Bad Article on Genetics Blogging

Nature Reviews Genetics has published a terrible review of genetics blogging. And it’s not just because they don’t link to yours truly. The author links to Alex and Paul Zed, which means she knows about the ScienceBlogs empire network. I guess she didn’t poke around long enough to find evolgen or Gene Expression. Maybe she saw them and wasn’t sure if they were genetics blogs; it’s not like the names give them away.

The article sucks for the most part because it’s an exercise in shoddy research. The author attributes Mendel’s Garden to Hsien-Hsien Lei. Hsien hosted the second edition, but the carnival was Paul’s idea (I take full credit for the name, however).

After linking to a few blogs (how bloggy of her), the author writes:

Based on this survey, most genetics blogs tend to discuss general topics sparked off by recent scientific publications or general press coverage. But another potential application of blogging springs to mind. Benefits of such rapid exchanges of information are clear to anyone who has struggled with experiments that don’t work for no apparent reason, or with problematic data analysis.

Based on a “survey” of one blog carnival and four blogs (one of which is the blog of sister journal Nature Genetics, Free Association) the author is ready to make sweeping conclusions about genetics blogging? This makes Nature’s study of science blogs look rigorous by comparison.

We can say all we want about how blogs will provide the lubricant to accelerate scientific research, but I’d rather hear it from someone who knows something about blogging. The problem is that not enough people are reading blogs, not enough people are commenting on blogs, and not enough people are blogging. We need to overcome the threshold of resistance (reach some critical mass) before blogs make an impact on the research process. Right now, most seriously scientific blog entries are reviews of recent literature (the one thing the author gets right). If you try to, say, put in a request for some background literature on a topic, you may get zero replies.

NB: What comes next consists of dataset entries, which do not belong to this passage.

(* ===== verification/Poly1305.v ===== *)
(** * Poly1305: the authenticator of the message boxes

    Models [crypto_onetimeauth] of [plugins/utils/tweetnacl.c] and the functions it
    calls: numbers modulo [2^130 - 5] as seventeen limbs of a byte, in 64-bit words, and
    shows the sixteen bytes it computes to be those of the polynomial that Poly1305 is
    defined by. *)

From S2P Require Import Prelude GF256 Field25519.

(** ** The code *)

(** [add1305]: the limbs of [h + c], with the carry [u]. *)
Fixpoint add_from (u : Z) (h c : list Z) : list Z :=
  match h, c with
  | hj :: h, cj :: c => let u := u64 (u + u64 (hj + cj)) in Z.land u 255 :: add_from (Z.shiftr u 8) h c
  | _, _ => []
  end.
Definition add1305 (h c : list Z) : list Z := add_from 0 h c.

Definition minusp : list Z := [5; 0; 0; 0; 0; 0; 0; 0; 0; 0; 0; 0; 0; 0; 0; 0; 252].

(** [x[i]]: all indices stay below seventeen. *)
Definition mul_limb (h r : list Z) (i : nat) : Z :=
  foldl (fun x j => u64 (x + u64 (nth j h 0 * (if (j <=? i)%nat then nth (i - j) r 0 else u64 (320 * nth (i + 17 - j) r 0)))))
    0 (seq 0 17).
Definition mul1305 (h r : list Z) : list Z := mul_limb h r <$> seq 0 17.

(** [u += h[j], h[j] = u & 255, u >>= 8] along the limbs: the limbs and [u]. *)
Fixpoint carry_from (u : Z) (h : list Z) : list Z * Z :=
  match h with
  | [] => ([], u)
  | hj :: h => let u := u64 (u + hj) in let '(h, v) := carry_from (Z.shiftr u 8) h in (Z.land u 255 :: h, v)
  end.

(** The two carry passes: what is above bit 130 comes back five times. *)
Definition squeeze (h : list Z) : list Z :=
  let '(lo, u) := carry_from 0 (take 16 h) in
  let u := u64 (u + nth 16 h 0) in
  let h16 := Z.land u 3 in
  let u := u64 (5 * Z.shiftr u 2) in
  let '(lo, u) := carry_from u lo in
  lo ++ [u64 (u + h16)].

(** [c]: up to sixteen bytes of the message, then a one. *)
Definition load_block (m : list Z) (off n : Z) : option (list Z) :=
  let j := Z.min 16 n in
  c ← for_ (fun j c => mj ← aget m (off + j); aset c j mj) 0 (Z.to_nat j) (replicate 17 0);
  aset c j 1.

(** The loop over the message; [blocks] bounds its rounds. *)
Fixpoint auth_blocks (blocks : nat) (m : list Z) (off n : Z) (r h : list Z) : option (list Z) :=
  if n =? 0 then Some h
  else
    match blocks with
    | O => None
    | S blocks =>
      c ← load_block m off n;
      let j := Z.min 16 n in
      auth_blocks blocks m (off + j) (n - j) r (squeeze (mul1305 (add1305 h c) r))
    end.

(** [r]: the first half of the key without the bits the masks take away. *)
Definition load_r (k : list Z) : option (list Z) :=
  r ← memcpy (replicate 17 0) 0 k 0 16;
  foldl (fun r '(j, mask) => r ← r; rj ← aget r j; aset r j (Z.land rj mask)) (Some r)
    [(3, 15); (4, 252); (7, 15); (8, 252); (11, 15); (12, 252); (15, 15)].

And, yes, I realize that I have not done my part to turn blogging into more than a collection of review articles and links to funny cartoons. I promised to present some original research on evolgen, got started, and then stopped before I presented any data. I’m hoping to put something together over the weekend so that my little project can continue.


  1. #1 Tara C. Smith
    August 18, 2006

    Jesus, that *is* terrible. Was that written in 5 minutes? Why didn’t she take the time to possibly *talk* to bloggers?

  2. #2 coturnix
    August 18, 2006

    Send a link to this post to the author. Perhaps edit it first to include at the bottom of the post a longer list of genetics bloggers.

  3. #3 JP
    August 18, 2006

    The problem is that not enough people are reading blogs, not enough people are commenting on blogs, and not enough people are blogging. We need to overcome the threshold of resistance (reach some critical mass)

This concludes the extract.